# [INSTRUCTIONS TO FOLLOW]
This exercise calls for the line with "(** * Configuration", the line with "object inherits from", and all lines between them in the material below, output exactly and with no other lines.

# [PROVIDED DATA]
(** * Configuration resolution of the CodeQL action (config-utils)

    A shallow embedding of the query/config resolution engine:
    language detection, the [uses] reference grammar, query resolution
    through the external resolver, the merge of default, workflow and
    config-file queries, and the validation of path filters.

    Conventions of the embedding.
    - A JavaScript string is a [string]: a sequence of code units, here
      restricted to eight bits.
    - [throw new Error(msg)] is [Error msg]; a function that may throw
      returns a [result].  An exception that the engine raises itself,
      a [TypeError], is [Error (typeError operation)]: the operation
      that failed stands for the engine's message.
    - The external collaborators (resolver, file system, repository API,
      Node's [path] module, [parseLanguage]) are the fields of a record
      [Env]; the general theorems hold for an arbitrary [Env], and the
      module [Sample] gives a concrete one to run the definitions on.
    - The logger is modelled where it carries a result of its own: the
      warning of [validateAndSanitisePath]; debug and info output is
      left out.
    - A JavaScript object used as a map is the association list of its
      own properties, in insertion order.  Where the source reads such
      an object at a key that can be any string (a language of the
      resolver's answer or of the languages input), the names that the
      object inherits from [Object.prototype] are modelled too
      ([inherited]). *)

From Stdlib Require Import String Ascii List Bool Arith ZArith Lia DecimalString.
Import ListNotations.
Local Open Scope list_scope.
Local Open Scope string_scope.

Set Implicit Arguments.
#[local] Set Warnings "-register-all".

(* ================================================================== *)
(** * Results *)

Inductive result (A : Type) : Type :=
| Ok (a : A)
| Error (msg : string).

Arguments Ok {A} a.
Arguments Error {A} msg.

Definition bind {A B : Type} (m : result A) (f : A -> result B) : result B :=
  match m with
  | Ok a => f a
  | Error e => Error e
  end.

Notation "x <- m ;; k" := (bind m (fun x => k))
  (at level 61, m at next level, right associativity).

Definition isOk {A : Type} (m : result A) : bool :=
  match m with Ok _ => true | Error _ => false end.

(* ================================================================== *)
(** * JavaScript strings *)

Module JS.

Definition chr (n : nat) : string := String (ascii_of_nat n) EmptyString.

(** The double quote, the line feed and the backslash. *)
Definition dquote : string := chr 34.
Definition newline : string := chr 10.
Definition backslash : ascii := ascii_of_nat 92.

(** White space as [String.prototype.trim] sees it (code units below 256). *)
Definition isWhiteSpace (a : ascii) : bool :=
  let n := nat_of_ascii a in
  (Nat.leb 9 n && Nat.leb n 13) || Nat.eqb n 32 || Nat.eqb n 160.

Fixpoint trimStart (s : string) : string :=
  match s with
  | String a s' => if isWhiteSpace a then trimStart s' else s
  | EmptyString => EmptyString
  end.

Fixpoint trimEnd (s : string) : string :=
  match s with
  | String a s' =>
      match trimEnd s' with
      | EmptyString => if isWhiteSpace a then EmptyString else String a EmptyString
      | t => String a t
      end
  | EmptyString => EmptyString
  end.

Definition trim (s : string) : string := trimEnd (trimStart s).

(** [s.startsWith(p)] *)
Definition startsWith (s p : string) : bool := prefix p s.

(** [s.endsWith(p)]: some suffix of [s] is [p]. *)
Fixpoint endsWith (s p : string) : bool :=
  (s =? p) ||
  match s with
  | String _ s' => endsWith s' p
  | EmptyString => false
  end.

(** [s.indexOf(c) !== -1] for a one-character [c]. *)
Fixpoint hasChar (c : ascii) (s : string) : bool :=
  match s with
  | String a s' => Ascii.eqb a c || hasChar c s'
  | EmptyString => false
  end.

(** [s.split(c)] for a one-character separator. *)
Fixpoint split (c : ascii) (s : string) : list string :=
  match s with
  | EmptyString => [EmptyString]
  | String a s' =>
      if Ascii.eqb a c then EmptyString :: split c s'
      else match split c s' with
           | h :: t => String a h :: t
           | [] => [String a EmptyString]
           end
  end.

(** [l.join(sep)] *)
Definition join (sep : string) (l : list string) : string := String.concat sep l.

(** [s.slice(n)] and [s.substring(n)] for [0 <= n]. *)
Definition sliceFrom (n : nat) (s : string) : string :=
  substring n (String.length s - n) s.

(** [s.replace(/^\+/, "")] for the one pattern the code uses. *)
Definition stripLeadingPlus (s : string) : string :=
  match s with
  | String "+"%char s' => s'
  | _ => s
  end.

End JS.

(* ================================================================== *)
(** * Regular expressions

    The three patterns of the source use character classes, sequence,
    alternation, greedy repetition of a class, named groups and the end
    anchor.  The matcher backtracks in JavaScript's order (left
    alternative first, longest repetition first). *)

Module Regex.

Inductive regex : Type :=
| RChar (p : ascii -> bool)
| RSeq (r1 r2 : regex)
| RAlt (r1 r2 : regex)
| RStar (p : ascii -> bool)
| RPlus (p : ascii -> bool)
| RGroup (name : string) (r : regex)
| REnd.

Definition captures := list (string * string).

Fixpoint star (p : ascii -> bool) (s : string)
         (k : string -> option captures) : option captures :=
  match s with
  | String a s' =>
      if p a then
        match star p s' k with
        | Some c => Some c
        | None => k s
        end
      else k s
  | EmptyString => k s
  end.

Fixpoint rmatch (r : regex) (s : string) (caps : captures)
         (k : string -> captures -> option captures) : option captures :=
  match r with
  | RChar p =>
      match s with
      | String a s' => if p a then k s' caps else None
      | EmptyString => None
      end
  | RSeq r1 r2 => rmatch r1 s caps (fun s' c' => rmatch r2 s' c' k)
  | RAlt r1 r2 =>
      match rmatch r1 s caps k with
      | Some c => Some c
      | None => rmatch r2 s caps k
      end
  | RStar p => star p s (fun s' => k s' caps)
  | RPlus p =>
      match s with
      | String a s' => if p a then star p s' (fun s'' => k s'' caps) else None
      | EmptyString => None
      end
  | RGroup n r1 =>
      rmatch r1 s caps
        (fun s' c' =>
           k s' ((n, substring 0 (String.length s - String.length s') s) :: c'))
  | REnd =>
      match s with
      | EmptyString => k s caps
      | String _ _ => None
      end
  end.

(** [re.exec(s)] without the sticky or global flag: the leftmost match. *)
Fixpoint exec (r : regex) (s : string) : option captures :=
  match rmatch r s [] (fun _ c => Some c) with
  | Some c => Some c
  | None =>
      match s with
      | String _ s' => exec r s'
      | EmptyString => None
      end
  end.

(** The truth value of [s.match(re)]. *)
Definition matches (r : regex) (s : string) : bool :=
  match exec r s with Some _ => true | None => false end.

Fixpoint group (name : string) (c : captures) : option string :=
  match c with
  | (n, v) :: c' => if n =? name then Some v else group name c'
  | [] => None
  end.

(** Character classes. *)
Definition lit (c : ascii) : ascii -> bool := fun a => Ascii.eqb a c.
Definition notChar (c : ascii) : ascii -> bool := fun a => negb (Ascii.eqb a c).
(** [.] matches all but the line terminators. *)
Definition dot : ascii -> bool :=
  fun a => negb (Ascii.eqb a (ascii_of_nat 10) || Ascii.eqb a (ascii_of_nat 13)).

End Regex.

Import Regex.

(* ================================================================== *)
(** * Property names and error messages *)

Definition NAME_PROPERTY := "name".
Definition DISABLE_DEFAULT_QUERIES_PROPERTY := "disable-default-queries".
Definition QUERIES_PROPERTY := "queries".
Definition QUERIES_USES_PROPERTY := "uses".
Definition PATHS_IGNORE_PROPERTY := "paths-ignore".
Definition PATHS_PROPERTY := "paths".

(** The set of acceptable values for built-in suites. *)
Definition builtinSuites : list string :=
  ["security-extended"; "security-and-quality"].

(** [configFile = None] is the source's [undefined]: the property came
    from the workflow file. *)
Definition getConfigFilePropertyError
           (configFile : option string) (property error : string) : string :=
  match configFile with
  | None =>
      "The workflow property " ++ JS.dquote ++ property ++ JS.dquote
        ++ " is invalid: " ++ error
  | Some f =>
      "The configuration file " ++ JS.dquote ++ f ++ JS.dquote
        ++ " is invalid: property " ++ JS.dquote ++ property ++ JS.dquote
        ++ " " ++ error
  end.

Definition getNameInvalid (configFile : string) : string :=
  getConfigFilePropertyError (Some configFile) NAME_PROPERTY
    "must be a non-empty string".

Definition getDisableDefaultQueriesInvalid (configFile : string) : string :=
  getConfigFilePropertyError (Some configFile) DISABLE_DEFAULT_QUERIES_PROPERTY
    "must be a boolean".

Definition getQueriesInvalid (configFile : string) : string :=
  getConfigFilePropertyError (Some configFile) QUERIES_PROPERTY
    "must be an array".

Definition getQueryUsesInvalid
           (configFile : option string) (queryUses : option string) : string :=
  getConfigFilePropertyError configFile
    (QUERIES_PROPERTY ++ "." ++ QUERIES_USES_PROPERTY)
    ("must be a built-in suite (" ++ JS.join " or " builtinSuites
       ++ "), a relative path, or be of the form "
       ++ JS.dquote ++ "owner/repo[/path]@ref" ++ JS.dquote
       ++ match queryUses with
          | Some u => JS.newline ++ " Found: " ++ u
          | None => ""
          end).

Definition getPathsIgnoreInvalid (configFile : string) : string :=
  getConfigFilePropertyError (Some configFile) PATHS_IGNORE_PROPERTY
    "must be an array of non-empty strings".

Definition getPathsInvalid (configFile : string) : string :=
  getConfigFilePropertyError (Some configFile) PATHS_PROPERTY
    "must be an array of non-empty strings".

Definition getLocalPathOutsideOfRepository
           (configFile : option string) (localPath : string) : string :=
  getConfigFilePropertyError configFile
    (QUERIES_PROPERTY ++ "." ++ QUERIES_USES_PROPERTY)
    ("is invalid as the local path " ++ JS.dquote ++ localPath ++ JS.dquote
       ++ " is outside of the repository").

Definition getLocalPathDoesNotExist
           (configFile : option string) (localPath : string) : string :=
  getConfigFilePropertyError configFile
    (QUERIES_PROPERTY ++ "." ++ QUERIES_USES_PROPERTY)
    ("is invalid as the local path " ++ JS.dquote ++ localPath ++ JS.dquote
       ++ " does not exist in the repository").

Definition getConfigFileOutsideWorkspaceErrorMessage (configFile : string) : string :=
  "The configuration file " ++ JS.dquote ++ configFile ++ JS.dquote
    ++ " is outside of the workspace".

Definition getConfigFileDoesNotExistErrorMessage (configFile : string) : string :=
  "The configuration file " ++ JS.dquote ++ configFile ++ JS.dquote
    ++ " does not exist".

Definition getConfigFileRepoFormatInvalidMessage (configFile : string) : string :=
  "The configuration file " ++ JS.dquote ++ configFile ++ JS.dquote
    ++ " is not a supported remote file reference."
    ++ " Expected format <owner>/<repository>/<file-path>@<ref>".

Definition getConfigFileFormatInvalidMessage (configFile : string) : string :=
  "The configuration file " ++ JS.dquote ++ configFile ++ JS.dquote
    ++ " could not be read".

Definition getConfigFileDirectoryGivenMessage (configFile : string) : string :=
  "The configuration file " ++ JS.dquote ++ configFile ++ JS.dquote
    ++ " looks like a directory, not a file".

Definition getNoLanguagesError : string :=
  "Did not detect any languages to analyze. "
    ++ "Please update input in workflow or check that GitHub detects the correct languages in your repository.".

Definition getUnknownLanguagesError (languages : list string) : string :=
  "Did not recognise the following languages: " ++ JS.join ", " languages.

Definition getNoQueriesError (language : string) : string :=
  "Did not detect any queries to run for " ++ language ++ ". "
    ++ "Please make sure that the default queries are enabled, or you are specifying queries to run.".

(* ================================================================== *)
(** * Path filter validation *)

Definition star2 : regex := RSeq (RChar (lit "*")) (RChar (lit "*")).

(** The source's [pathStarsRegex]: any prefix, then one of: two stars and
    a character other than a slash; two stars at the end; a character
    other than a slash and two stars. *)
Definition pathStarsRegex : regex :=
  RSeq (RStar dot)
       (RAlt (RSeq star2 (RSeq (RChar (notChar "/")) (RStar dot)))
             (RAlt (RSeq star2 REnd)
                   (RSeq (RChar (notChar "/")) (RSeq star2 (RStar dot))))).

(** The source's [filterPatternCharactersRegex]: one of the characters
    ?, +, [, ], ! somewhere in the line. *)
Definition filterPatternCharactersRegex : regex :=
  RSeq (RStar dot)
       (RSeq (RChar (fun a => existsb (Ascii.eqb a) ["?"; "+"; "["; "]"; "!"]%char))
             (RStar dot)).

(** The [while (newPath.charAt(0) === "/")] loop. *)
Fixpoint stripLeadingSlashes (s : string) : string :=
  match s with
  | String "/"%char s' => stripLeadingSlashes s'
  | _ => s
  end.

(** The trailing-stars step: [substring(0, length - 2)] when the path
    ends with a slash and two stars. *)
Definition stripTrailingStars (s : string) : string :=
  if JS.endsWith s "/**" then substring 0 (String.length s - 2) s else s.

--

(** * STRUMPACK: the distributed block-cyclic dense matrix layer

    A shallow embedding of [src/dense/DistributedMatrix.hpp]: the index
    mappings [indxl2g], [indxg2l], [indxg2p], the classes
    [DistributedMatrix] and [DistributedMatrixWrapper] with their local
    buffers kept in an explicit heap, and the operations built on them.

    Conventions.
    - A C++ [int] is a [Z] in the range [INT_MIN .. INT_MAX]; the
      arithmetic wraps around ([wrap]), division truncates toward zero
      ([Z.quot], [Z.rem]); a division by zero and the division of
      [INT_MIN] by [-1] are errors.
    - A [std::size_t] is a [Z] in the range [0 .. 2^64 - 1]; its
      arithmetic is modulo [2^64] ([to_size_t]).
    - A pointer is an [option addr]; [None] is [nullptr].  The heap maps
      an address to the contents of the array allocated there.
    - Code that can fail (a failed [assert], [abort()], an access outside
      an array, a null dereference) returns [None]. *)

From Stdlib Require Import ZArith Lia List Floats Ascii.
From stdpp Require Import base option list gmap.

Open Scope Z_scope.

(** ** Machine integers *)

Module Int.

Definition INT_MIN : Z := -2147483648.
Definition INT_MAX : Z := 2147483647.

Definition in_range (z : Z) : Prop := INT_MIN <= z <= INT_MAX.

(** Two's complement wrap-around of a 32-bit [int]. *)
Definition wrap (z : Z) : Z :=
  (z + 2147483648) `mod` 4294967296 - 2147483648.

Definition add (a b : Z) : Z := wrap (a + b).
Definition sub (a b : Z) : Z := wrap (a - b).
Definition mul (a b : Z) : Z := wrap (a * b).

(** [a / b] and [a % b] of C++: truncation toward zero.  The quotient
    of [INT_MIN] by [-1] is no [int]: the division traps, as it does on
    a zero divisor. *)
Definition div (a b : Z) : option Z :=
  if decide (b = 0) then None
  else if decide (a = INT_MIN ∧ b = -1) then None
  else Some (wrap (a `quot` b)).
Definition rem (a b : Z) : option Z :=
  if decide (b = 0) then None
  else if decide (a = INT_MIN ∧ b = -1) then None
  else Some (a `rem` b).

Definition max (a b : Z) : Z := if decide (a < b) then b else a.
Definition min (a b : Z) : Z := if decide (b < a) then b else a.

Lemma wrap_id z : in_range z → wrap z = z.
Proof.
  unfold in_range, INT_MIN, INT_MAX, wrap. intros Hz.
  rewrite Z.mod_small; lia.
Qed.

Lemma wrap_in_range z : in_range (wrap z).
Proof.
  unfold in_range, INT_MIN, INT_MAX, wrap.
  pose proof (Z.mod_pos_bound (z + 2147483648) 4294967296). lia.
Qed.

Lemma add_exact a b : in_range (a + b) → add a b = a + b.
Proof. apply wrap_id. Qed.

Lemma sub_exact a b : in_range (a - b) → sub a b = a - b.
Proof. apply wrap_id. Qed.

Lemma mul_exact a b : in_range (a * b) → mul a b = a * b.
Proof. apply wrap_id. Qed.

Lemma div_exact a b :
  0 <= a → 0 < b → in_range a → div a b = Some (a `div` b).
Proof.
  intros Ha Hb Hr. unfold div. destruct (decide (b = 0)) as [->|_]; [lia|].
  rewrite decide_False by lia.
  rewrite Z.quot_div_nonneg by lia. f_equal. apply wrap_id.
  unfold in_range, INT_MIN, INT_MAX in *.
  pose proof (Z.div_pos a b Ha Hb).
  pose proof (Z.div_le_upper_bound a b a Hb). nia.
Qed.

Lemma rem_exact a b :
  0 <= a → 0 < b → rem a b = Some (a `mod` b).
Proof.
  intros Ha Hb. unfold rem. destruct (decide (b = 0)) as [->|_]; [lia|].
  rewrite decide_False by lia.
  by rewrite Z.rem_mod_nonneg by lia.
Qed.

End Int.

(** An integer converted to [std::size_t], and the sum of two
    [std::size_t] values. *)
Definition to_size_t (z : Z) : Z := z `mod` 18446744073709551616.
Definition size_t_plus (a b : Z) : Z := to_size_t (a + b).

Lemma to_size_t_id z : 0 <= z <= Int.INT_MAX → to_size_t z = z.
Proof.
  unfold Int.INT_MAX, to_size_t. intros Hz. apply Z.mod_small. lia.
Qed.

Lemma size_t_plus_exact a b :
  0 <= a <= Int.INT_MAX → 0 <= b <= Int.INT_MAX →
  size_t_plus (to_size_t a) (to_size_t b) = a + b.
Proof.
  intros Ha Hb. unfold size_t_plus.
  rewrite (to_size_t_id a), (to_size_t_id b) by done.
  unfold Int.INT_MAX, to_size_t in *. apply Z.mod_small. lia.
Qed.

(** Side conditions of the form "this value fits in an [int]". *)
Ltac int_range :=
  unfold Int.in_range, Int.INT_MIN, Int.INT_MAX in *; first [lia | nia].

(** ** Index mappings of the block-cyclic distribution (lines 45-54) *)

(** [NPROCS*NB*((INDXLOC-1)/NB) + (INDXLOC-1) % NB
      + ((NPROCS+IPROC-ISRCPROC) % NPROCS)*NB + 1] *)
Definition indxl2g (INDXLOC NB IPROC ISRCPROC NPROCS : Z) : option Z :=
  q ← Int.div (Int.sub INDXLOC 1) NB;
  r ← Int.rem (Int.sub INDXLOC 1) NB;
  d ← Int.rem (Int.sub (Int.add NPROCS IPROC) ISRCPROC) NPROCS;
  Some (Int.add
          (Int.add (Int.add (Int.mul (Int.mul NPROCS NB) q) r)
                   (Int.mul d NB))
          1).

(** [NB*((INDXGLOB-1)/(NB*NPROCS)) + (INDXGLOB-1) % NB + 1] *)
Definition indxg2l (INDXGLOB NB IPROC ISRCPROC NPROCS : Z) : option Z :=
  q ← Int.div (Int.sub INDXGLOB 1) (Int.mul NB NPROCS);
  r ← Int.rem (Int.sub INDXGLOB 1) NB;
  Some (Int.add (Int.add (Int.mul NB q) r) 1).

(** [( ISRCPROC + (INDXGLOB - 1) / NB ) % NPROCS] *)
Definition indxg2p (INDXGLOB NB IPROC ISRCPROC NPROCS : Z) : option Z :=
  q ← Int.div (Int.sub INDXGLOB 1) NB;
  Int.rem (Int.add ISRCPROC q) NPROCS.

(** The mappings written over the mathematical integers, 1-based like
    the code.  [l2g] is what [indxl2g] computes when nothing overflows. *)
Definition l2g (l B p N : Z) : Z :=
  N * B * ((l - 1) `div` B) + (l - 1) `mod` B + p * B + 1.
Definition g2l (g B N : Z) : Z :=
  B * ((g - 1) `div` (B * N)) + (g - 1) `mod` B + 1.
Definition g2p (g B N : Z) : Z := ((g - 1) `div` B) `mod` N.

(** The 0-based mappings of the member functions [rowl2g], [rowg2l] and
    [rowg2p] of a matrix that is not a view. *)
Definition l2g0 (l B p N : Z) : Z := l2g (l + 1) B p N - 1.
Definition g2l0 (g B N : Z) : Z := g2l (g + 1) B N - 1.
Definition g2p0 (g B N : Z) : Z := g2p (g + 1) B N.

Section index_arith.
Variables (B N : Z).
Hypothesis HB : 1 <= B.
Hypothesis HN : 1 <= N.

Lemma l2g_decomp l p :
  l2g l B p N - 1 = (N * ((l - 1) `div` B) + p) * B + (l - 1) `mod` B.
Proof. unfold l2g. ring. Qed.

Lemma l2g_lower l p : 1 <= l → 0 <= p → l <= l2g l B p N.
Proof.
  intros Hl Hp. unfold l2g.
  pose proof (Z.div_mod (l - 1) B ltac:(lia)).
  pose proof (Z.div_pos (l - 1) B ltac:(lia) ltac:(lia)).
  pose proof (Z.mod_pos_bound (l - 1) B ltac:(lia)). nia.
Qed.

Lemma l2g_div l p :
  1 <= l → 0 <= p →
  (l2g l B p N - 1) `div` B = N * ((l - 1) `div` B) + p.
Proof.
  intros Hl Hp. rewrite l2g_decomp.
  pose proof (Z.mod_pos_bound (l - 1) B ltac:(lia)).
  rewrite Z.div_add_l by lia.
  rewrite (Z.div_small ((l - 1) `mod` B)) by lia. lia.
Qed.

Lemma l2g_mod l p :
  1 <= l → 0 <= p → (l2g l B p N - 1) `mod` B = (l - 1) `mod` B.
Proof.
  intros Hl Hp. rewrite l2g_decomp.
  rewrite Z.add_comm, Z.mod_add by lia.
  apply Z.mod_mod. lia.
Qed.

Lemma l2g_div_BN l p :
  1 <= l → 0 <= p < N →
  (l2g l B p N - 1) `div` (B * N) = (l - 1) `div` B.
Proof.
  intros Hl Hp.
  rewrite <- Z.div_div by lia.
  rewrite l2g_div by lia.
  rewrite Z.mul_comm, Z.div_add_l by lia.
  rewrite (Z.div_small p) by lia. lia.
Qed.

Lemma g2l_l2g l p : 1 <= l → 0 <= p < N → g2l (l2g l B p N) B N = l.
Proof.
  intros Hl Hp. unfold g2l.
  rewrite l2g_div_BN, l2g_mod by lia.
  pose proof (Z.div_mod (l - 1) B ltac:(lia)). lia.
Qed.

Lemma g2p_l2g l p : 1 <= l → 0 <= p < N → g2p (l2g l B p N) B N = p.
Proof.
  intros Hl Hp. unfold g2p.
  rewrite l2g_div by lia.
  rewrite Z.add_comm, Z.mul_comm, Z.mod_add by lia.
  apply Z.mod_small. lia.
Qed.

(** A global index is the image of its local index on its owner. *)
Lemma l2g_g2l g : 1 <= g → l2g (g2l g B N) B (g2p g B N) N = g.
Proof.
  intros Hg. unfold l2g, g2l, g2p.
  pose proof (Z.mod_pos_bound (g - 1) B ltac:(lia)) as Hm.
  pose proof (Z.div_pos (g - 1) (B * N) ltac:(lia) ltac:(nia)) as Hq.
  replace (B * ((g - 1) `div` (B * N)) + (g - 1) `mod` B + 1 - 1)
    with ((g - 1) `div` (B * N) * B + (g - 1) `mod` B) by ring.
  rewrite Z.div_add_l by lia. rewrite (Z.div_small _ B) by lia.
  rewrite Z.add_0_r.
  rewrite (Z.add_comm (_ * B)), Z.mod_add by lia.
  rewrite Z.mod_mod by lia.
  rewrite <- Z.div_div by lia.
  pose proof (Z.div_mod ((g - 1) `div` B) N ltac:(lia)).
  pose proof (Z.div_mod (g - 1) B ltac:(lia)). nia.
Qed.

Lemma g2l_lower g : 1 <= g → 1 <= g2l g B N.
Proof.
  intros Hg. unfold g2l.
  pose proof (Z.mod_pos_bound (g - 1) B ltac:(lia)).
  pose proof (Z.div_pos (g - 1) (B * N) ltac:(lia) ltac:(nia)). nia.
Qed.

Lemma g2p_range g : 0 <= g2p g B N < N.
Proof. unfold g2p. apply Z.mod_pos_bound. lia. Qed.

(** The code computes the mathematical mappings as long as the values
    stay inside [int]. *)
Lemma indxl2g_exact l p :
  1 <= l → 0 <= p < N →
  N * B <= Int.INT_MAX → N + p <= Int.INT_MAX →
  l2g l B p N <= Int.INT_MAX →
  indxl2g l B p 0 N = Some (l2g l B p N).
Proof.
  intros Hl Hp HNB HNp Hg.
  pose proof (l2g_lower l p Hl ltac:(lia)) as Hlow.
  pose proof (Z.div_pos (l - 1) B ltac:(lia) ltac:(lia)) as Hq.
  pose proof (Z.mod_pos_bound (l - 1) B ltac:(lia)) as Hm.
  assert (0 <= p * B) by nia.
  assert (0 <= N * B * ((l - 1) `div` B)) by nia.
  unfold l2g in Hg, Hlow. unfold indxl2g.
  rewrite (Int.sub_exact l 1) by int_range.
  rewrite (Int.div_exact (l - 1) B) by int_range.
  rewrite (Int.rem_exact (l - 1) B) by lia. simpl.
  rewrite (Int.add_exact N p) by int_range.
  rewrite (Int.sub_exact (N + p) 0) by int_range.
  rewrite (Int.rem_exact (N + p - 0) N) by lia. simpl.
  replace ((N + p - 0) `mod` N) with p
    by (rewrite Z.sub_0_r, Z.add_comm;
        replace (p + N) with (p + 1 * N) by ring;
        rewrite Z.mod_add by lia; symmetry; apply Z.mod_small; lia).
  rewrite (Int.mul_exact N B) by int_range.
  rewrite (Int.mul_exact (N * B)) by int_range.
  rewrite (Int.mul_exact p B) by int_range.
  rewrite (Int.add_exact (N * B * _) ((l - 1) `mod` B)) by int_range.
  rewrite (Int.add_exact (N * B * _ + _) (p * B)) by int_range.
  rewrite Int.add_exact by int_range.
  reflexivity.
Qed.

# [RESULT OF THIS EXERCISE]
(** * Configuration resolution of the CodeQL action (config-utils)

    A shallow embedding of the query/config resolution engine:
    language detection, the [uses] reference grammar, query resolution
    through the external resolver, the merge of default, workflow and
    config-file queries, and the validation of path filters.

    Conventions of the embedding.
    - A JavaScript string is a [string]: a sequence of code units, here
      restricted to eight bits.
    - [throw new Error(msg)] is [Error msg]; a function that may throw
      returns a [result].  An exception that the engine raises itself,
      a [TypeError], is [Error (typeError operation)]: the operation
      that failed stands for the engine's message.
    - The external collaborators (resolver, file system, repository API,
      Node's [path] module, [parseLanguage]) are the fields of a record
      [Env]; the general theorems hold for an arbitrary [Env], and the
      module [Sample] gives a concrete one to run the definitions on.
    - The logger is modelled where it carries a result of its own: the
      warning of [validateAndSanitisePath]; debug and info output is
      left out.
    - A JavaScript object used as a map is the association list of its
      own properties, in insertion order.  Where the source reads such
      an object at a key that can be any string (a language of the
      resolver's answer or of the languages input), the names that the
      object inherits from [Object.prototype] are modelled too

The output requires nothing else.